Today is R U OK? day in Australia, a day dedicated to remind people about the importance of asking your friends and loved ones if they are ok.

As Australia’s culture becomes more and more aware of mental illness and the importance of connecting meaningfully, organisations like R U OK? are playing a huge part in keeping the focus on this important topic. This year R U OK? is calling on Australia to take a global lead in preventing suicide by making more effort to have regular, meaningful conversations with anyone who might be struggling.

When I was 16, my father committed suicide. I remember saying goodnight to him, he had tears in his eyes when he told me that he loved me, and I never saw him again.

Although I’m sure he believed his decision was the best thing to do for himself, I doubt that he ever realised the massive impact it would have on all of our lives. By committing suicide my life was forever changed. I was severely angry and depressed for so many years and only started to heal 12 years later, when I found love with The Big J. I had to live with the pain of knowing that my father would rather be dead, than alive with us. It has changed the nature of the emotional relationship that we had with our father.
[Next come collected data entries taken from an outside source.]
(* ===== verification/CmdsTheory.v ===== *)
(** * What the text commands compute

    The class [Streams] states what [read] and [write] promise on open
    descriptors; cat, wc, wce, tail and diff are then functions of the bytes
    of their input, however [read] cuts them into pieces. *)
From S2P Require Import Prelude Cstring Ulib UlibFlags Printf Uprintf PrintfTheory Grep Usys Cmds.

(** ** Formats with only [%d] and [%s] *)

(** The decimal numeral that [printf] prints for an [int]. *)
Definition dec_str (x : Z) : list Z := match Uprintf.printint (s32 x) 10 true with Ok o => o | _ => [] end.

Lemma printint_dec x : Uprintf.printint (s32 x) 10 true = Ok (dec_str x).
Proof.
  unfold dec_str. destruct (printint_atoi (s32 x) (s32_range x)) as (o & -> & _). done.
Qed.

Lemma dec_str_s32 x : dec_str (s32 x) = dec_str x.
Proof. unfold dec_str. by rewrite (s32_id (s32 x)) by apply s32_range. Qed.

Lemma valid_digits_dec ds : Forall (fun d => 0 <= d < 10) ds -> Ulib.valid_digits (map dec ds) = true.
Proof.
  induction 1 as [|d ds Hd _ IH]; [done|]. cbn [map Ulib.valid_digits]. rewrite dec_digit by done. by ztest.
Qed.

(** [is_valid_int] accepts what [printf] prints for an [int], and [atoi]
    reads it back. *)
Lemma dec_str_valid x : Ulib.is_valid_int (dec_str x) = true /\ at_ (dec_str x) 0 <> 63 /\ Ulib.atoi (dec_str x) = s32 x.
Proof.
  pose proof (s32_range x) as Hx. destruct (printint_atoi (s32 x) Hx) as (o & Ho & _ & Ha).
  assert (Eo : dec_str x = o) by (unfold dec_str; by rewrite Ho). rewrite Eo. split; [|split; [|done]]; clear Ha Eo;
  unfold Uprintf.printint in Ho; cbn [andb] in Ho; set (neg := s32 x <? 0) in *;
  (destruct (digit_loop_run Uprintf.digits 10 32 (if neg then u32 (- s32 x) else u32 (s32 x)) []) as (ds & [Hd _ Hl] & E);
    [lia|destruct neg; match goal with |- 0 <= u32 ?a < _ => pose proof (u32_range a); lia end|lia|]);
  rewrite E, app_nil_r in Ho; cbn [length Nat.add] in Ho; rewrite push_sign in Ho; cbn zeta in Ho;
  destruct (length ((if neg then [45%Z] else []) ++ _) <=? BUF)%nat; [|done| |done]; injection Ho as <-;
  change (map (fun d => at_ Uprintf.digits (Z.to_nat d)) ds) with (map dec ds).
  - destruct neg; cbn [app]; unfold Ulib.is_valid_int; [cbn; by apply valid_digits_dec|].
    destruct ds as [|d ds]; [done|]. pose proof Hd as Hd'. apply Forall_cons in Hd' as [Hd0 _]. cbn [map].
    change (at_ (dec d :: map dec ds) 0) with (dec d). rewrite (dec_digit d Hd0). ztest. cbn [orb]. rewrite <- (dec_digit d Hd0). by apply (valid_digits_dec (d :: ds)).
  - destruct neg; [done|]. destruct ds as [|d ds]; [done|]. apply Forall_cons in Hd as [Hd0 _]. cbn [app map].
    change (at_ (dec d :: map dec ds) 0) with (dec d). rewrite (dec_digit d Hd0). lia.
Qed.

(** The text for a format and its arguments. *)
Fixpoint render (fmt : list Z) (ap : list varg) : option (list Z) :=
  match fmt with
  | [] => Some []
  | c :: fmt =>
      if c =? 0 then None
      else if c =? 37 then
        match fmt with
        | [] => None
        | d :: fmt =>
            if d =? 100 then
              match ap with Word x :: ap => (app (dec_str x)) <$> render fmt ap | _ => None end
            else if d =? 115 then
              match ap with Str (Some s) :: ap => (app (cstr s)) <$> render fmt ap | _ => None end
            else None
        end
      else (cons c) <$> render fmt ap
  end.

Lemma at_drop (fmt : list Z) i c rest : drop i fmt = c :: rest -> at_ fmt i = c /\ drop (i + 1) fmt = rest.
Proof.
  intros E. unfold at_. rewrite <- (Nat.add_0_r i) at 1. rewrite <- lookup_drop, E. split; [done|].
  rewrite <- drop_drop, E. done.
Qed.

Lemma vprintf_loop_render f : forall fmt i ap out t,
  render (drop i fmt) ap = Some t -> (i <= length fmt < i + f)%nat -> Uprintf.vprintf_loop f fmt i 0 ap out = Ok (out ++ t).
Proof.
  induction f as [f IH] using lt_wf_ind. intros fmt i ap out t E Hf.
  destruct f as [|f]; [lia|]. cbn [Uprintf.vprintf_loop].
  destruct (drop i fmt) as [|c rest] eqn:Ed; cbn [render] in E.
  { injection E as <-. assert (H : at_ fmt i = 0).
    { apply (f_equal length) in Ed. rewrite length_drop in Ed. cbn in Ed. unfold at_. by rewrite lookup_ge_None_2 by lia. }
    by rewrite H, app_nil_r. }
  destruct (at_drop fmt i c rest Ed) as [-> Hd].
  assert (Hl : length (drop i fmt) = S (length rest)) by (by rewrite Ed). rewrite length_drop in Hl.
  destruct (c =? 0) eqn:E0; [done|]. change (0 =? 0) with true. cbn [negb]. cbv iota.
  destruct (c =? 37) eqn:E37.
  2: { destruct (render rest ap) as [t'|] eqn:Er; [|done]. injection E as <-.
    rewrite (IH f) with (t := t') by (rewrite ?Hd; done || lia). by rewrite <- (assoc_L (++)). }
  destruct rest as [|d rest]; [done|]. destruct (at_drop fmt (i + 1) d rest Hd) as [H1 Hd2].
  cbn [length] in Hl. destruct f as [|f]; [lia|]. cbn [Uprintf.vprintf_loop]. rewrite H1.
  change (37 =? 0) with false. change (37 =? 37) with true. cbv iota.
  assert (d <> 0) by (intros ->; done). rewrite (proj2 (Z.eqb_neq d 0)) by done. cbn [negb].
  set (c1 := at_ fmt (i + 1 + 1)). set (c2 := if negb (c1 =? 0) then _ else _). unfold Uprintf.directive.
  destruct (d =? 100) eqn:E100.
  - destruct ap as [|[x|] ap]; [done| |done]. cbn [va_int]. destruct (render rest ap) as [t'|] eqn:Er; [|done]. injection E as <-.
    cbn [mbind outcome_bind]. rewrite printint_dec. cbn [mbind outcome_bind].
    rewrite (IH f) with (t := t') by (rewrite ?Nat.add_0_r, ?Hd2; done || lia). by rewrite <- (assoc_L (++)).
  - destruct (d =? 115) eqn:E115; [|done]. bool_to_prop. subst d. cbn [Z.eqb Pos.eqb andb].
    destruct ap as [|[|[s|]] ap]; [done..| |done]. destruct (render rest ap) as [t'|] eqn:Er; [|done]. injection E as <-.
    cbn [va_str mbind outcome_bind default].
    rewrite (IH f) with (t := t') by (rewrite ?Nat.add_0_r, ?Hd2; done || lia). by rewrite <- (assoc_L (++)).
Qed.

Lemma vprintf_render fmt ap t : render fmt ap = Some t -> Uprintf.vprintf fmt ap = Ok t.
Proof. intros E. apply (vprintf_loop_render (S (length fmt)) fmt 0 ap [] t); [by rewrite drop_0|lia]. Qed.

(** ** What the commands rely on *)

(** [reads fd l w]: the descriptor delivers the bytes [l] and then the end of
    file.  [output fd w]: all that has been written to the descriptor, which
    is [writable] when writing to it cannot fail.  [contents path l w]: the
    file [path] holds [l].  [room n w]: at least [n] descriptors are free. *)
Class Streams (W : Type) {SY : Sys W} := {
  reads : Z -> list Z -> W -> Prop;
  writable : Z -> W -> Prop;
  output : Z -> W -> list Z;
  contents : str -> list Z -> W -> Prop;
  room : nat -> W -> Prop;
  (** what calls on the descriptors [X] leave as it was: the files and the
      other descriptors *)
  steady (X : gset Z) (w w' : W) : Prop :=
    (forall fd, fd ∉ X -> (forall l, reads fd l w -> reads fd l w') /\ (writable fd w -> writable fd w') /\ output fd w' = output fd w) /\
    (forall path l, contents path l w -> contents path l w');
  read_law fd l n w : reads fd l w -> (0 < n)%nat ->
    exists k w', sys_read fd n w = (Some (take k l), w') /\ (k <= n)%nat /\ (l = [] \/ (0 < k)%nat) /\
      reads fd (drop k l) w' /\ steady {[fd]} w w' /\ output fd w' = output fd w /\ (writable fd w -> writable fd w') /\ (forall j, room j w -> room j w');
  write_law fd bs w : writable fd w ->
    exists w', sys_write fd bs w = (Z.of_nat (length bs), w') /\ writable fd w' /\ output fd w' = output fd w ++ bs /\
      steady {[fd]} w w' /\ (forall l, reads fd l w -> reads fd l w') /\ (forall j, room j w -> room j w');
  open_law path l n w : contents path l w -> room (S n) w ->
    exists fd w', sys_open path O_RDONLY w = (fd, w') /\ 0 <= fd /\ reads fd l w' /\ steady {[fd]} w w' /\
      room n w' /\ ~ writable fd w /\ (forall l', ~ reads fd l' w);
  close_law fd l w : reads fd l w -> exists r w', sys_close fd w = (r, w') /\ steady {[fd]} w w' /\ forall n, room n w -> room (S n) w'
}.

Section Streams.
Context {W : Type} {SY : Sys W} {ST : Streams W}.
Implicit Types (w : W) (l : list Z).

Lemma bind_ret {A B} (m : prog W A) (f : A -> prog W B) w a w' : m w = Ret a w' -> (m ≫= f) w = f a w'.
Proof. intros E. unfold mbind, prog_bind. by rewrite E. Qed.

Lemma bind_sys {A B} (c : W -> A * W) (f : A -> prog W B) w a w' : c w = (a, w') -> (sys c ≫= f) w = f a w'.
Proof. intros E. apply bind_ret. unfold sys. by rewrite E. Qed.

Lemma steady_refl X w : steady X w w.
Proof. split; [|done]. by intros fd _. Qed.

Lemma steady_trans X Y w w' w'' : steady X w w' -> steady Y w' w'' -> steady (X ∪ Y) w w''.
Proof.
  intros [A1 A2] [B1 B2]. split; [|auto]. intros fd Hfd.
  destruct (A1 fd) as (A3 & A4 & A5), (B1 fd) as (B3 & B4 & B5); [set_solver..|]. split_and!; auto. congruence.
Qed.

Lemma steady_mono X Y w w' : X ⊆ Y -> steady X w w' -> steady Y w w'.
Proof. intros HX [A1 A2]. split; [|done]. intros fd Hfd. apply A1. set_solver. Qed.

Lemma steady_reads X w w' fd l : steady X w w' -> fd ∉ X -> reads fd l w -> reads fd l w'.
Proof. intros [H _] Hn. by apply H. Qed.

Lemma steady_writable X w w' fd : steady X w w' -> fd ∉ X -> writable fd w -> writable fd w'.
Proof. intros [H _] Hn. by apply H. Qed.

Lemma steady_output X w w' fd : steady X w w' -> fd ∉ X -> output fd w' = output fd w.
Proof. intros [H _] Hn. by apply H. Qed.

(** Text on one descriptor: only its output grows. *)
Record prints (fd : Z) (text : list Z) w w' : Prop := {
  pr_writable : writable fd w';
  pr_output : output fd w' = output fd w ++ text;
  pr_steady : steady {[fd]} w w';
  pr_reads : forall l, reads fd l w -> reads fd l w';
  pr_room : forall j, room j w -> room j w'
}.

Lemma prints_nil fd w : writable fd w -> prints fd [] w w.
Proof. split; auto; [by rewrite app_nil_r|apply steady_refl]. Qed.

Lemma prints_trans fd t t' w w' w'' : prints fd t w w' -> prints fd t' w' w'' -> prints fd (t ++ t') w w''.
Proof.
  intros [A1 A2 A3 A4 A5] [B1 B2 B3 B4 B5]. split; auto; [by rewrite B2, A2, <- (assoc_L (++))|].
  eapply steady_mono, steady_trans; [|exact A3|exact B3]. set_solver.
Qed.

Lemma write_prints fd bs w : writable fd w -> exists w', sys_write fd bs w = (Z.of_nat (length bs), w') /\ prints fd bs w w'.
Proof. intros Hw. destruct (write_law fd bs w Hw) as (w' & E & ? & ? & ? & ? & ?). exists w'. by split. Qed.

Lemma puts_prints fd out : forall w, writable fd w -> exists w', puts fd out w = Ret tt w' /\ prints fd out w w'.
Proof.
  induction out as [|c out IH]; intros w Hw; cbn [puts].
  { exists w. split; [done|by apply prints_nil]. }
  destruct (write_prints fd [c] w Hw) as (w1 & E & H1). destruct (IH w1 (pr_writable _ _ _ _ H1)) as (w2 & E2 & H2).
  exists w2. split; [|by apply (prints_trans fd [c] out w w1 w2)].
  rewrite (bind_ret _ _ w tt w1); [done|]. unfold putc, write. by rewrite (bind_sys _ _ w _ w1 E).
Qed.

Lemma fprintf_prints fd fmt ap t w :
  render fmt ap = Some t -> writable fd w -> exists w', fprintf fd fmt ap w = Ret tt w' /\ prints fd t w w'.
Proof. intros E Hw. unfold fprintf. rewrite (vprintf_render _ _ _ E). by apply puts_prints. Qed.

(** Reading: the bytes that one call takes. *)
Record took (fd : Z) (bs l : list Z) w w' : Prop := {
  tk_reads : reads fd l w';
  tk_steady : steady {[fd]} w w';
  tk_output : output fd w' = output fd w;
  tk_writable : writable fd w -> writable fd w';
  tk_room : forall j, room j w -> room j w'
}.

Lemma read_takes fd l n w : reads fd l w -> (0 < n)%nat ->
  exists bs l' w', sys_read fd n w = (Some bs, w') /\ l = bs ++ l' /\ (length bs <= n)%nat /\ (bs = [] -> l = []) /\ took fd bs l' w w'.
Proof.
  intros Hr Hn. destruct (read_law fd l n w Hr Hn) as (k & w' & E & Hk & Hl & ? & ? & ? & ? & ?).
  exists (take k l), (drop k l), w'. split_and!; auto; [by rewrite take_drop|rewrite length_take; lia| |by split].
  destruct Hl as [|Hk0]; [done|]. destruct l, k; cbn; done || lia.
Qed.

(** ** cat *)

(** What reading one descriptor to its end and writing to another does. *)
Record copied (fd fdo : Z) (text : list Z) w w' : Prop := {
  cp_reads : reads fd [] w';
  cp_writable : writable fdo w';
  cp_output : output fdo w' = output fdo w ++ text;
  cp_steady : steady {[fd; fdo]} w w';
  cp_room : forall j, room j w -> room j w'
}.

Lemma cat_run fuel : forall fd l w, reads fd l w -> writable 1 w -> fd <> 1 -> (length l < fuel)%nat ->
  exists w', cat fuel fd w = Ret tt w' /\ copied fd 1 l w w'.
Proof.
  induction fuel as [|fuel IH]; intros fd l w Hr Hw Hfd Hf; [lia|]. cbn [cat].
  destruct (read_takes fd l 512 w Hr) as (bs & l' & w1 & E & -> & _ & Hnil & [R1 R2 R3 _ R5]); [lia|].
  assert (Hn : 1 ∉ ({[fd]} : gset Z)) by set_solver.
  assert (Hw1 : writable 1 w1) by (by eapply steady_writable).
  unfold read. rewrite (bind_sys _ _ w _ w1 E). destruct bs as [|c buf].
  { rewrite (Hnil eq_refl). cbn in Hnil. rewrite (Hnil eq_refl) in R1. exists w1. split; [done|]. split; auto.
    - rewrite app_nil_r. by eapply steady_output.
    - eapply steady_mono; [|done]. set_solver. }
  destruct (write_prints 1 (c :: buf) w1 Hw1) as (w2 & E2 & [P1 P2 P3 _ P5]).
  unfold write. rewrite (bind_sys _ _ w1 _ w2 E2). rewrite Z.eqb_refl. cbn [negb].
  rewrite length_app in Hf. cbn [length] in Hf.
  destruct (IH fd l' w2) as (w3 & -> & [C1 C2 C3 C4 C5]); [|done..|lia|].
  { eapply steady_reads; [exact P3|set_solver|done]. }
  exists w3. split; [done|]. split; auto.
  - rewrite C3, P2, (steady_output _ _ _ 1 R2 Hn). by rewrite <- !(assoc_L (++)).
  - eapply steady_mono, (steady_trans _ _ _ _ _ R2), (steady_trans _ _ _ _ _ P3), C4. set_solver.
Qed.
(* ===== verification/CmdsProps.v ===== *)
(** * Theorems on the text commands *)
From S2P Require Import Prelude Cstring Ulib UlibFlags Printf Uprintf PrintfTheory Grep Usys Cmds CmdsTheory.

(** [render] of a literal format. *)
Ltac render_lit :=
  repeat match goal with |- context [lit ?s] => let v := eval vm_compute in (lit s) in change (lit s) with v end;
  cbn [render Z.eqb Pos.eqb fmap option_fmap option_map app];
  rewrite ?cstr_no_nul by done; reflexivity.

Section Props.
Context {W : Type} {SY : Sys W} {ST : Streams W}.
Implicit Types (w : W) (l : list Z).

(** ** diff *)

(** What reading some bytes of a descriptor does. *)
Record moved (fd : Z) (l : list Z) w w' : Prop := {
  mv_reads : reads fd l w';
  mv_steady : steady {[fd]} w w';
  mv_output : output fd w' = output fd w;
  mv_writable : writable fd w -> writable fd w';
  mv_room : forall j, room j w -> room j w'
}.

Lemma moved_step fd bs l l' w w1 w' : took fd bs l w w1 -> moved fd l' w1 w' -> moved fd l' w w'.
Proof.
  intros [A1 A2 A3 A4 A5] [B1 B2 B3 B4 B5]. split; auto; [|congruence].
  eapply steady_mono, (steady_trans _ _ _ _ _ A2), B2. set_solver.
Qed.

Lemma read_one fd c l w : reads fd (c :: l) w -> exists w', sys_read fd 1 w = (Some [c], w') /\ took fd [c] l w w'.
Proof.
  intros Hr. destruct (read_takes fd (c :: l) 1 w Hr) as (bs & l' & w' & E & El & Hlen & Hnil & T); [lia|].
  destruct bs as [|b [|b' bs]]; [by specialize (Hnil eq_refl)| |cbn in Hlen; lia].
  injection El as <- <-. by exists w'.
Qed.

Lemma read_eof fd w : reads fd [] w -> exists w', sys_read fd 1 w = (Some [], w') /\ took fd [] [] w w'.
Proof.
  intros Hr. destruct (read_takes fd [] 1 w Hr) as (bs & l' & w' & E & El & Hlen & Hnil & T); [lia|].
  symmetry in El. apply app_nil in El as [-> ->]. by exists w'.
Qed.

Lemma read_line_loop_run fd v : forall u room_ buf w,
  reads fd (u ++ v) w -> Grep.plain u -> (length u < room_)%nat -> v = [] \/ (exists v', v = 10 :: v') ->
  exists w', read_line_loop room_ fd buf w =
      Ret (match v with [] => if (length (buf ++ u) =? 0)%nat then None else Some (buf ++ u) | _ => Some (buf ++ u) end) w' /\
    moved fd (tail v) w w'.
Proof.
  induction u as [|c u IH]; intros n buf w Hr Hu Hn Hv.
  - rewrite !app_nil_r. cbn [app] in Hr. destruct n as [|n]; [cbn in Hn; lia|]. destruct Hv as [->|[v' ->]].
    + destruct (read_eof fd w Hr) as (w' & E & T). exists w'. split; [|by destruct T].
      cbn [read_line_loop]. unfold read. by rewrite (bind_sys _ _ w _ w' E).
    + destruct (read_one fd 10 v' w Hr) as (w' & E & T). exists w'. split; [|by destruct T].
      cbn [read_line_loop]. unfold read. by rewrite (bind_sys _ _ w _ w' E).
  - apply Forall_cons in Hu as [Hc Hu]. destruct (read_one fd c (u ++ v) w Hr) as (w1 & E & T).
    cbn [length] in Hn. destruct n as [|[|n]]; [lia..|].
    destruct (IH (S n) (buf ++ [c]) w1) as (w' & E' & M); [apply T|done|lia|done|].
    exists w'. split; [|by eapply moved_step]. rewrite <- (assoc_L (++)) in E'. cbn [app] in E'. rewrite <- E'.
    change (read_line_loop (S (S n)) fd buf) with (read fd 1 ≫= fun r => match r with
      | Some (c :: _) => if c =? 10 then mret (Some buf) else read_line_loop (S n) fd (buf ++ [c])
      | Some [] => mret (if (length buf =? 0)%nat then None else Some buf)
      | None => mret (Some buf) end : prog W (option str)).
    unfold read. rewrite (bind_sys _ _ w _ w1 E). by rewrite (proj2 (Z.eqb_neq c 10)) by done.
Qed.

(** One line of the file, or its end. *)
Lemma read_line_run fd l w :
  reads fd l w -> Forall (fun x => (length x < 128)%nat) (file_lines l) ->
  exists l' w', read_line fd w = Ret (head (file_lines l)) w' /\ file_lines l' = tail (file_lines l) /\ moved fd l' w w'.
Proof.
  intros Hr Hl. unfold read_line. destruct (plain_split l) as [Hp|(u & v & -> & Hp)].
  - rewrite (file_lines_plain l Hp) in *.
    destruct (read_line_loop_run fd [] l 128 [] w) as (w' & E & M); [by rewrite app_nil_r|done| |by left|].
    { destruct l as [|c l]; [cbn; lia|]. by apply Forall_cons in Hl as [? _]. }
    exists [], w'. rewrite E. split_and!; [by destruct l|by destruct l|done].
  - rewrite (file_lines_newline u v Hp) in *. apply Forall_cons in Hl as [Hl _].
    destruct (read_line_loop_run fd (10 :: v) u 128 [] w) as (w' & E & M); [done|done|done|by right; exists v|].
    exists v, w'. rewrite E. by split_and!.
Qed.

(** The report on line [n] of the two files. *)
Definition line_report (f1 f2 : str) (n : nat) (a b : option str) : list Z :=
  match a, b with
  | Some x, Some y => if decide (x = y) then [] else lit "Line " ++ dec_str (Z.of_nat n) ++ lit " differs:\n< " ++ x ++ lit "\n> " ++ y ++ [10]
  | Some x, None => lit "Line " ++ dec_str (Z.of_nat n) ++ lit " only in " ++ f1 ++ lit ":\n< " ++ x ++ [10]
  | None, Some y => lit "Line " ++ dec_str (Z.of_nat n) ++ lit " only in " ++ f2 ++ lit ":\n> " ++ y ++ [10]
  | None, None => []
  end.

Definition reports (f1 f2 : str) (n : nat) (ls1 ls2 : list str) : list Z :=
  concat (map (fun i => line_report f1 f2 (n + i) (ls1 !! i) (ls2 !! i)) (seq 0 (Nat.max (length ls1) (length ls2)))).

Definition ndiff (ls1 ls2 : list str) : nat :=
  length (List.filter (fun i => negb (bool_decide (ls1 !! i = ls2 !! i))) (seq 0 (Nat.max (length ls1) (length ls2)))).

Lemma max_tail (ls1 ls2 : list str) : ls1 <> [] \/ ls2 <> [] ->
  Nat.max (length ls1) (length ls2) = S (Nat.max (length (tail ls1)) (length (tail ls2))).
Proof. intros [H|H]; destruct ls1, ls2; cbn; done || lia. Qed.

Lemma lookup_tail (ls : list str) i : ls !! S i = tail ls !! i.
Proof. by destruct ls. Qed.

Lemma reports_step f1 f2 n ls1 ls2 : ls1 <> [] \/ ls2 <> [] ->
  reports f1 f2 n ls1 ls2 = line_report f1 f2 n (head ls1) (head ls2) ++ reports f1 f2 (S n) (tail ls1) (tail ls2).
Proof.
  intros H. unfold reports. rewrite (max_tail _ _ H). cbn [seq map concat]. rewrite Nat.add_0_r, !head_lookup. f_equal.
  rewrite <- seq_shift, map_map. f_equal. apply map_ext. intros i. rewrite !lookup_tail. f_equal. lia.
Qed.

Lemma ndiff_step ls1 ls2 : ls1 <> [] \/ ls2 <> [] ->
  ndiff ls1 ls2 = ((if decide (head ls1 = head ls2) then 0 else 1) + ndiff (tail ls1) (tail ls2))%nat.
Proof.
  intros H. unfold ndiff. rewrite (max_tail _ _ H). cbn [seq List.filter]. rewrite !head_lookup.
  assert (E : length (List.filter (fun i => negb (bool_decide (ls1 !! i = ls2 !! i)))
      (seq 1 (Nat.max (length (tail ls1)) (length (tail ls2))))) =
    length (List.filter (fun i => negb (bool_decide (tail ls1 !! i = tail ls2 !! i)))
      (seq 0 (Nat.max (length (tail ls1)) (length (tail ls2)))))).
  { rewrite <- seq_shift. generalize (seq 0 (Nat.max (length (tail ls1)) (length (tail ls2)))). intros l.
    induction l as [|i l IH]; [done|]. cbn [map List.filter]. rewrite !lookup_tail. destruct (negb _); cbn [length]; auto. }
  destruct (decide (ls1 !! 0%nat = ls2 !! 0%nat)) as [E0|E0].
  - rewrite bool_decide_true by done. cbn [negb]. exact E.
  - rewrite bool_decide_false by done. cbn [negb length]. by rewrite E.
Qed.

Lemma ndiff_zero ls1 ls2 : ndiff ls1 ls2 = 0%nat <-> ls1 = ls2.
Proof.
  unfold ndiff. split.
  - intros H. apply nil_length_inv in H. apply list_eq. intros i.
    destruct (decide (i < Nat.max (length ls1) (length ls2))%nat) as [Hi|Hi].
    + destruct (bool_decide (ls1 !! i = ls2 !! i)) eqn:E; [by apply bool_decide_eq_true in E|].
      assert (In i []) as []. rewrite <- H. apply filter_In. rewrite in_seq, E. split; [lia|done].
    + by rewrite !lookup_ge_None_2 by lia.
  - intros ->. rewrite (filter_ext _ (fun _ => false)); [|intros i; by rewrite bool_decide_true].
    generalize (seq 0 (Nat.max (length ls2) (length ls2))). intros l. by induction l.
Qed.

Lemma ndiff_le ls1 ls2 : (ndiff ls1 ls2 <= Nat.max (length ls1) (length ls2))%nat.
Proof. unfold ndiff. rewrite <- (length_seq (Nat.max (length ls1) (length ls2)) 0) at 2. apply filter_length_le. Qed.

Definition lines_ok (ls : list str) : Prop := Forall (fun x => (length x < 128)%nat /\ no_nul x) ls.

(** The state while diff compares: the output so far and what is left of the
    two files. *)
Record comparing (fd1 fd2 : Z) (l1 l2 : list Z) w : Prop := {
  cm_reads1 : reads fd1 l1 w;
  cm_reads2 : reads fd2 l2 w;
  cm_writable : writable 1 w;
  cm_distinct : fd1 <> fd2 /\ fd1 <> 1 /\ fd2 <> 1
}.

Lemma comparing_read fd1 fd2 l1 l2 w :
  comparing fd1 fd2 l1 l2 w -> lines_ok (file_lines l1) -> lines_ok (file_lines l2) ->
  exists l1' l2' w1 w2, read_line fd1 w = Ret (head (file_lines l1)) w1 /\ read_line fd2 w1 = Ret (head (file_lines l2)) w2 /\
    file_lines l1' = tail (file_lines l1) /\ file_lines l2' = tail (file_lines l2) /\
    comparing fd1 fd2 l1' l2' w2 /\ output 1 w2 = output 1 w.
Proof.
  intros [C1 C2 C3 (D1 & D2 & D3)] H1 H2.
  assert (Hlen : forall ls, lines_ok ls -> Forall (fun x => (length x < 128)%nat) ls)
    by (intros ls H; eapply Forall_impl; [exact H|by intros x [? _]]).
  destruct (read_line_run fd1 l1 w C1 (Hlen _ H1)) as (l1' & w1 & E1 & T1 & [M1 M2 M3 M4 M5]).
  destruct (read_line_run fd2 l2 w1) as (l2' & w2 & E2 & T2 & [N1 N2 N3 N4 N5]); [|by apply Hlen|].
  { eapply steady_reads; [exact M2|set_solver|done]. }
  exists l1', l2', w1, w2. split_and!; auto.
  - split; auto; [eapply steady_reads; [exact N2|set_solver|done]|].
    eapply steady_writable; [exact N2|set_solver|]. eapply steady_writable; [exact M2|set_solver|done].
  - rewrite (steady_output _ _ _ 1 N2), (steady_output _ _ _ 1 M2) by set_solver. done.
Qed.

Lemma comparing_prints fd1 fd2 l1 l2 fmt ap t w :
  comparing fd1 fd2 l1 l2 w -> render fmt ap = Some t ->
  exists w', printf fmt ap w = Ret tt w' /\ comparing fd1 fd2 l1 l2 w' /\ output 1 w' = output 1 w ++ t.
Proof.
  intros [C1 C2 C3 (D1 & D2 & D3)] Ht. destruct (fprintf_prints 1 fmt ap t w Ht C3) as (w' & E & [P1 P2 P3 P4 P5]).
  exists w'. split; [exact E|]. split; [|done]. split; auto; (eapply steady_reads; [exact P3|set_solver|done]).
Qed.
But I knew something was wrong. He was struggling with the recent separation from my Mum, was drinking a lot, and getting into bar fights. Back then I didn’t know a lot about mental illness, and like many people, just shrugged it off thinking he’ll get over it. But maybe if we all had have taken a moment to ask him R U OK? he’d still be here today. I’m not saying that he would be, and I’m not laying guilt at anyone’s feet, because boy do I understand the oppressive weight of guilt when a loved one has committed suicide, but if we had taken time to check on his mental wellbeing, then maybe a life could have been saved.

If you are not aware of the once again climbing suicide rates in Australia, here are some statistics from Lifeline Australia:

  • Deaths by suicide have reached a 10-year peak.
  • In 2012, 1,901 males (16.8 per 100,000) and 634 females (5.6 per 100,000) died by suicide.
  • This equates to almost seven deaths by suicide in Australia each day.
  • Men account for three out of every five deaths by suicide, making suicide the 10th leading cause of death for males.
  • For those of Aboriginal and Torres Strait Islander descent, the suicide rate is 2.5 times higher for males and 3.4 times higher for females.
  • The most recent data (ABS, Causes of Death, 2012) shows that almost twice as many people died from suicide in Australia, than in road related transport deaths (1,310 vs 2,535).
  • For every completed suicide, it is estimated that as many as 30 people attempt.
  • That’s around 200 attempts per day.
  • That’s more than one new attempt in Australia every 10 minutes.

One suicide attempt in Australia every 10 minutes. That is a scary thought.

So if you notice someone struggling, regardless of the relationship you have with them, take a few minutes to chat with them and ask R U OK? Not just today, but everyday.

If you are struggling with depression and don’t know who to turn to, then please seek help by contacting:

While it’s too late to save my father’s life, please if you do see someone struggling ask them R U OK?